==== DATA FOR THIS TASK ====

(* ===== verification/Bitmap.v ===== *)
(** * Bit operations and the priority bitmap

    Models [src/bitops-ia32.h] (with the PowerPC bit scan of
    [src/bitops-ppc.h] beside it) and [src/bitmap.h]: the
    accelerator by which a priority queue finds its highest non-empty list.

    A bitmap is the array [slot[BITMAP_SLOTS]] of [unsigned long]s, a list of
    integers below [2 ^ wb], where [wb] is the number of bits of an
    [unsigned long] (32 on i386, 64 on ia64). *)

From S2P Require Import Prelude.

(** ** Machine words *)

Section bitops.
Variable wb : Z.

(** [bsrl]: the index of the most significant bit set; the result for a
    zero operand is not defined by the processor. *)
Definition find_first_ms_bit (w : Z) : res Z :=
  if bool_decide (w = 0) then Err Undefined else Ok (Z.log2 w).

(** [btsl] and [btrl] with a register operand: the bit index selects a
    word relative to the address of the first one, before it if the index is
    negative. *)
Definition bit_set (bit : Z) (w : list Z) : res (list Z) :=
  let i := Z.to_nat (bit / wb) in
  if bool_decide (bit < 0) then Err OutOfBounds else
  x ← or_fault OutOfBounds (w !! i);
  Ok (<[i := Z.lor x (Z.shiftl 1 (bit mod wb))]> w).

Definition bit_reset (bit : Z) (w : list Z) : res (list Z) :=
  let i := Z.to_nat (bit / wb) in
  if bool_decide (bit < 0) then Err OutOfBounds else
  x ← or_fault OutOfBounds (w !! i);
  Ok (<[i := Z.ldiff x (Z.shiftl 1 (bit mod wb))]> w).
End bitops.

(** [cntlzw]: the number of leading zero bits of a 32 bit word. *)
Definition cntlzw (w : Z) : Z :=
  if bool_decide (w = 0) then 32 else 31 - Z.log2 w.

Definition find_first_ms_bit_ppc (w : Z) : Z := 32 - cntlzw w.

(** ** The bitmap *)

Definition BITMAP_BITS : Z := 160.

(** [struct bitmap_st]: its only member, the array of slots. *)
Abbreviation bitmap_st := (list Z).

Section bitmap.
Variable wb : Z.

Definition sizeof_ulong : Z := wb / 8.
Definition BITMAP_SLOTS : Z :=
  (((BITMAP_BITS + 1 + 7) / 8) + sizeof_ulong - 1) / sizeof_ulong.
Definition BITMAP_BASE_BITSIZE : Z := 8 * sizeof_ulong.



Definition bitmap_zero : bitmap_st := replicate (Z.to_nat BITMAP_SLOTS) 0.

(** [bitmap_init] has an empty body. *)
Definition bitmap_init (bitmap : bitmap_st) : bitmap_st := bitmap.

Definition bitmap_reset (bitmap : bitmap_st) : bitmap_st := bitmap_zero.

Definition bitmap_set_bit (bitmap : bitmap_st) (bit : Z) : res bitmap_st :=
  bit_set wb bit bitmap.

Definition bitmap_reset_bit (bitmap : bitmap_st) (bit : Z) : res bitmap_st :=
  bit_reset wb bit bitmap.

(** [bitmap_scan(round)]: [Some] result when the slot is not zero. *)
Definition bitmap_scan (bitmap : bitmap_st) (round : nat) : res (option Z) :=
  x ← or_fault OutOfBounds (bitmap !! round);
  if bool_decide (x = 0) then Ok None
  else k ← find_first_ms_bit x;
       Ok (Some (k + Z.of_nat round * BITMAP_BASE_BITSIZE)).

Fixpoint bitmap_scan_down (bitmap : bitmap_st) (round : nat) : res Z :=
  match round with
  | O => x ← or_fault OutOfBounds (bitmap !! O); find_first_ms_bit x
  | S round' =>
      r ← bitmap_scan bitmap round;
      match r with
      | Some k => Ok k
      | None => bitmap_scan_down bitmap round'
      end
  end.

Definition bitmap_ffms_bit_set (bitmap : bitmap_st) : res Z :=
  bitmap_scan_down bitmap 4.
End bitmap.

(** [bitmap_set] passes [memset] the address of its own parameter: it fills
    [sizeof (struct bitmap_st)] bytes of an object of [sizeof_ulong] bytes
    (the pointer), which is in bounds only when the bitmap is no larger. *)
Definition bitmap_set (wb : Z) (bitmap : bitmap_st) : res bitmap_st :=
  if bool_decide (BITMAP_SLOTS wb * sizeof_ulong wb <= sizeof_ulong wb)
  then Ok bitmap else Err OutOfBounds.

(** ** Specification *)

(** Bit [i] of a bitmap. *)
Definition bm_test (wb : Z) (bm : bitmap_st) (i : Z) : bool :=
  match bm !! Z.to_nat (i / wb) with
  | Some x => Z.testbit x (i mod wb)
  | None => false
  end.

Definition bm_wf (wb : Z) (bm : bitmap_st) : Prop :=
  Z.of_nat (length bm) = BITMAP_SLOTS wb /\
  Forall (fun x => 0 <= x < 2 ^ wb) bm.

Lemma BITMAP_SLOTS_32 : BITMAP_SLOTS 32 = 6.
Proof. reflexivity. Qed.

Section bit_lemmas.
Variable wb : Z.
Hypothesis Hwb : 0 < wb.

Lemma shiftl_1_bound k : 0 <= k < wb -> 0 <= Z.shiftl 1 k < 2 ^ wb.
Proof.
  intros Hk. rewrite Z.shiftl_1_l. split; [lia|].
  apply Z.pow_lt_mono_r; lia.
Qed.

(** The bit position [i] as a word and an offset in it. *)
Lemma bit_split i j : 0 <= i -> 0 <= j -> i <> j ->
  Z.to_nat (i / wb) = Z.to_nat (j / wb) -> i mod wb <> j mod wb.
Proof.
  intros Hi Hj Hne E Em.
  apply Z2Nat.inj in E; [|apply Z.div_pos; lia..].
  apply Hne. rewrite (Z.div_mod i wb), (Z.div_mod j wb) by lia. congruence.
Qed.

(** Both bit operations, as one: word [x] becomes [f x], which changes the
    one bit at offset [bit mod wb] to [b]. *)
Lemma bm_test_update bm bit x f b :
  0 <= bit ->
  bm !! Z.to_nat (bit / wb) = Some x ->
  (forall k, 0 <= k -> Z.testbit (f x) k =
     if bool_decide (k = bit mod wb) then b else Z.testbit x k) ->
  forall i, 0 <= i ->
    bm_test wb (<[Z.to_nat (bit / wb) := f x]> bm) i =
    if bool_decide (i = bit) then b else bm_test wb bm i.
Proof.
  intros Hbit Hx Hf i Hi. unfold bm_test.
  assert (0 <= i mod wb) by (apply Z.mod_pos_bound; lia).
  destruct (decide (Z.to_nat (i / wb) = Z.to_nat (bit / wb))) as [E|E].
  - rewrite E, list_lookup_insert_eq by (eapply lookup_lt_Some; eauto).
    rewrite Hf, Hx by done. case_bool_decide as E2; case_bool_decide; subst; try done.
    destruct (decide (i = bit)) as [|Hne]; [done|].
    by apply (bit_split _ _ Hi Hbit Hne) in E.
  - rewrite list_lookup_insert_ne by done.
    case_bool_decide; subst; done.
Qed.

Lemma bit_set_spec bm bit :
  0 <= bit -> (Z.to_nat (bit / wb) < length bm)%nat ->
  exists bm', bit_set wb bit bm = Ok bm' /\ length bm' = length bm /\
    forall i, 0 <= i -> bm_test wb bm' i = bool_decide (i = bit) || bm_test wb bm i.
Proof.
  intros Hbit [x Hx]%lookup_lt_is_Some. unfold bit_set. rewrite bool_decide_eq_false_2 by lia. rewrite Hx. simpl.
  eexists; split; [done|]. split; [by rewrite length_insert|]. intros i Hi.
  rewrite (bm_test_update bm bit x (fun x => Z.lor x (Z.shiftl 1 (bit mod wb))) true);
    [by case_bool_decide|done|done| |done].
  intros k Hk. rewrite Z.lor_spec, Z.shiftl_1_l.
  rewrite Z.pow2_bits_eqb by (apply Z.mod_pos_bound; lia).
  case_bool_decide; subst.
  - by rewrite Z.eqb_refl, orb_true_r.
  - rewrite (proj2 (Z.eqb_neq _ _)) by lia. by rewrite orb_false_r.
Qed.

Lemma bit_reset_spec bm bit :
  0 <= bit -> (Z.to_nat (bit / wb) < length bm)%nat ->
  exists bm', bit_reset wb bit bm = Ok bm' /\ length bm' = length bm /\
    forall i, 0 <= i ->
      bm_test wb bm' i = negb (bool_decide (i = bit)) && bm_test wb bm i.
Proof.
  intros Hbit [x Hx]%lookup_lt_is_Some. unfold bit_reset. rewrite bool_decide_eq_false_2 by lia. rewrite Hx. simpl.
  eexists; split; [done|]. split; [by rewrite length_insert|]. intros i Hi.
  rewrite (bm_test_update bm bit x (fun x => Z.ldiff x (Z.shiftl 1 (bit mod wb))) false);
    [by case_bool_decide|done|done| |done].
  intros k Hk. rewrite Z.ldiff_spec, Z.shiftl_1_l.
  rewrite Z.pow2_bits_eqb by (apply Z.mod_pos_bound; lia).
  case_bool_decide; subst.
  - by rewrite Z.eqb_refl, andb_false_r.
  - rewrite (proj2 (Z.eqb_neq _ _)) by lia. by rewrite andb_true_r.
Qed.

Lemma Forall_insert_word (P : Z -> Prop) (bm : list Z) i y :
  Forall P bm -> P y -> Forall P (<[i := y]> bm).
Proof. intros. by apply Forall_insert. Qed.
End bit_lemmas.

(** ** Results *)

Lemma bm_slot_index wb i : 0 < wb -> 0 <= i < BITMAP_SLOTS wb * wb ->
  (Z.to_nat (i / wb) < Z.to_nat (BITMAP_SLOTS wb))%nat.
Proof.
  intros Hwb Hi. apply Z2Nat.inj_lt; [apply Z.div_pos; lia|nia|].
  apply Z.div_lt_upper_bound; lia.
Qed.

(** A bitmap keeps its size and its words keep their width. *)
Lemma bitmap_set_bit_wf wb bm bit bm' :
  0 < wb -> bm_wf wb bm -> bitmap_set_bit wb bm bit = Ok bm' -> bm_wf wb bm'.
Proof.
  intros Hwb [Hlen Hw]. unfold bitmap_set_bit, bit_set. case_bool_decide; [done|].
  destruct (bm !! _) as [x|] eqn:Hx; simpl; intros [= <-].
  split; [by rewrite length_insert|]. apply Forall_insert; [done|].
  eapply Forall_lookup_1 in Hx; [|done]. apply lor_bound; [lia|done|].
  apply shiftl_1_bound; [done|]. apply Z.mod_pos_bound. lia.
Qed.

Lemma bitmap_reset_bit_wf wb bm bit bm' :
  0 < wb -> bm_wf wb bm -> bitmap_reset_bit wb bm bit = Ok bm' -> bm_wf wb bm'.
Proof.
  intros Hwb [Hlen Hw]. unfold bitmap_reset_bit, bit_reset. case_bool_decide; [done|].
  destruct (bm !! _) as [x|] eqn:Hx; simpl; intros [= <-].
  split; [by rewrite length_insert|]. apply Forall_insert; [done|].
  eapply Forall_lookup_1 in Hx; [|done]. by apply ldiff_bound; [lia|].
Qed.

(** What the scan from slot [r] downwards returns: the highest bit set at or
    below slot [r]. *)
Definition ffms_spec (bm : bitmap_st) (r : nat) (m : Z) : Prop :=
  0 <= m < 32 * (Z.of_nat r + 1) /\ bm_test 32 bm m = true /\
  forall j, m < j < 32 * (Z.of_nat r + 1) -> bm_test 32 bm j = false.

Lemma bm_test_slot bm r x k : 0 <= k < 32 -> bm !! r = Some x ->
  bm_test 32 bm (k + Z.of_nat r * 32) = Z.testbit x k.
Proof.
  intros Hk Hx. unfold bm_test.
  rewrite Z.div_add, Z.mod_add by lia. rewrite Z.div_small, Z.mod_small by lia.
  by rewrite Z.add_0_l, Nat2Z.id, Hx.
Qed.

(** A word that is not zero decides the scan at its slot. *)
Lemma ffms_slot bm r x :
  0 <= x < 2 ^ 32 -> x <> 0 -> bm !! r = Some x ->
  ffms_spec bm r (Z.log2 x + Z.of_nat r * 32).
Proof.
  intros Hx Hne Hr. pose proof (log2_bound 32 x ltac:(lia)) as Hl.
  split; [lia|]. split.
  - rewrite (bm_test_slot _ _ x) by (done || lia). apply Z.bit_log2. lia.
  - intros j Hj. replace j with ((j - Z.of_nat r * 32) + Z.of_nat r * 32) by lia.
    rewrite (bm_test_slot _ _ x) by (done || lia).
    apply Z.bits_above_log2; lia.
Qed.

Lemma ffms_zero_slot bm r m :
  bm !! S r = Some 0 -> ffms_spec bm r m -> ffms_spec bm (S r) m.
Proof.
  intros Hz (Hm & Ht & Hhi). split; [lia|]. split; [done|]. intros j Hj.
  destruct (decide (j < 32 * (Z.of_nat r + 1))); [apply Hhi; lia|].
  replace j with ((j - Z.of_nat (S r) * 32) + Z.of_nat (S r) * 32) by lia.
  rewrite (bm_test_slot _ _ 0) by (done || lia). apply Z.bits_0.
Qed.

Lemma bitmap_scan_down_spec bm r :
  bm_wf 32 bm -> (r < length bm)%nat ->
  (exists i, 0 <= i < 32 * (Z.of_nat r + 1) /\ bm_test 32 bm i = true) ->
  exists m, bitmap_scan_down 32 bm r = Ok m /\ ffms_spec bm r m.
Proof.
  intros [Hlen Hw]. induction r as [|r IH]; intros Hr (i & Hi & Hti).
  - destruct (lookup_lt_is_Some_2 bm 0%nat Hr) as [x Hx].
    pose proof (Forall_lookup_1 _ _ _ _ Hw Hx) as Hb. simpl in *. rewrite Hx. simpl.
    unfold find_first_ms_bit. case_bool_decide as E.
    + subst. replace i with (i + Z.of_nat 0 * 32) in Hti by lia.
      rewrite (bm_test_slot _ _ 0) in Hti by (done || lia).
      by rewrite Z.bits_0 in Hti.
    + eexists; split; [done|]. replace (Z.log2 x) with (Z.log2 x + Z.of_nat 0 * 32) by lia.
      by apply ffms_slot.
  - destruct (lookup_lt_is_Some_2 bm (S r) Hr) as [x Hx].
    pose proof (Forall_lookup_1 _ _ _ _ Hw Hx) as Hb. simpl in Hb.
    unfold bitmap_scan_down; fold (bitmap_scan_down 32 bm). unfold bitmap_scan.
    rewrite Hx. simpl. case_bool_decide as E.
    + subst. destruct IH as (m & Hm & Hs); [lia| |].
      { exists i. split; [|done]. destruct (decide (i < 32 * (Z.of_nat r + 1))); [lia|].
        replace i with ((i - Z.of_nat (S r) * 32) + Z.of_nat (S r) * 32) in Hti by lia.
        rewrite (bm_test_slot _ _ 0) in Hti by (done || lia). by rewrite Z.bits_0 in Hti. }
      exists m. split; [done|]. by apply ffms_zero_slot.
    + unfold find_first_ms_bit. rewrite bool_decide_eq_false_2 by done. simpl.
      eexists; split; [done|]. by apply ffms_slot.
Qed.

Lemma bitmap_ffms_spec bm :
  bm_wf 32 bm -> (exists i, 0 <= i < BITMAP_BITS /\ bm_test 32 bm i = true) ->
  exists m, bitmap_ffms_bit_set 32 bm = Ok m /\ ffms_spec bm 4 m.
Proof.
  intros Hwf Hi. apply bitmap_scan_down_spec; [done| |exact Hi].
  destruct Hwf as [Hlen _]. rewrite BITMAP_SLOTS_32 in Hlen. lia.
Qed.

(** C24: On a 32 bit machine, whenever some bit below 160 of a well-formed
    bitmap is set, the find-first-most-significant-bit scan terminates
    without touching memory outside of the slots and returns the highest
    position that is set. *)
Theorem bitmap_ffms_highest (bm : bitmap_st) (i : Z) :
  bm_wf 32 bm -> 0 <= i < BITMAP_BITS -> bm_test 32 bm i = true ->
  exists m, bitmap_ffms_bit_set 32 bm = Ok m /\ i <= m < BITMAP_BITS /\
    bm_test 32 bm m = true /\
    forall j, m < j < BITMAP_BITS -> bm_test 32 bm j = false.
Proof.
  intros Hwf Hi Ht. destruct (bitmap_ffms_spec bm Hwf) as (m & Hm & Hb & Hset & Hhi); [eauto|].
  unfold BITMAP_BITS in *. exists m. split; [done|]. split; [|split; [done|]].
  - split; [|lia]. destruct (decide (m < i)); [|lia].
    rewrite Hhi in Ht by lia. done.
  - intros j Hj. apply Hhi. lia.
Qed.

Lemma bitmap_ffms_highest_witness :
  bitmap_ffms_bit_set 32 [5; 0; 2; 0; 0; 0] = Ok 65 /\
  exists m, bitmap_ffms_bit_set 32 [5; 0; 2; 0; 0; 0] = Ok m /\ 2 <= m < BITMAP_BITS /\
    bm_test 32 [5; 0; 2; 0; 0; 0] m = true /\
    forall j, m < j < BITMAP_BITS -> bm_test 32 [5; 0; 2; 0; 0; 0] j = false.
Proof.
  split; [reflexivity|].
  apply (bitmap_ffms_highest [5; 0; 2; 0; 0; 0] 2).
  - split; [reflexivity|]. repeat constructor; lia.
  - unfold BITMAP_BITS; lia.
  - reflexivity.
Defined.

(** Where an [unsigned long] has 64 bits the bitmap has only three slots,
    and the scan, which starts at slot 4, reads outside of the array whatever
    the contents. *)
Theorem bitmap_ffms_out_of_bounds_64 (bm : bitmap_st) :
  bm_wf 64 bm -> bitmap_ffms_bit_set 64 bm = Err OutOfBounds.
Proof.
  intros [Hlen _].
  assert (bm !! 4%nat = None) as E.
  { apply lookup_ge_None. change (BITMAP_SLOTS 64) with 3 in Hlen. lia. }
  unfold bitmap_ffms_bit_set, bitmap_scan_down, bitmap_scan. by rewrite E.
Qed.

Lemma bitmap_ffms_out_of_bounds_64_witness :
  bitmap_ffms_bit_set 64 [1; 2; 3] = Err OutOfBounds.
Proof.
  apply bitmap_ffms_out_of_bounds_64. split; [reflexivity|]. repeat constructor; lia.
Defined.

(** The PowerPC scan counts from one where the i386 one counts from zero. *)
Lemma find_first_ms_bit_ppc_off_by_one w :
  0 < w < 2 ^ 32 ->
  exists k, find_first_ms_bit w = Ok k /\ find_first_ms_bit_ppc w = k + 1.
Proof.
  intros Hw. unfold find_first_ms_bit, find_first_ms_bit_ppc, cntlzw.
  rewrite !bool_decide_eq_false_2 by lia. eexists; split; [done|]. lia.
Qed.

====

**TASK REQUIREMENTS:** What are the lines above that hold the string "subst"? Copy them.

**RESPONSE TO THIS TASK:**
    rewrite Hf, Hx by done. case_bool_decide as E2; case_bool_decide; subst; try done.
    case_bool_decide; subst; done.
  case_bool_decide; subst.
  case_bool_decide; subst.
    + subst. replace i with (i + Z.of_nat 0 * 32) in Hti by lia.
    + subst. destruct IH as (m & Hm & Hs); [lia| |].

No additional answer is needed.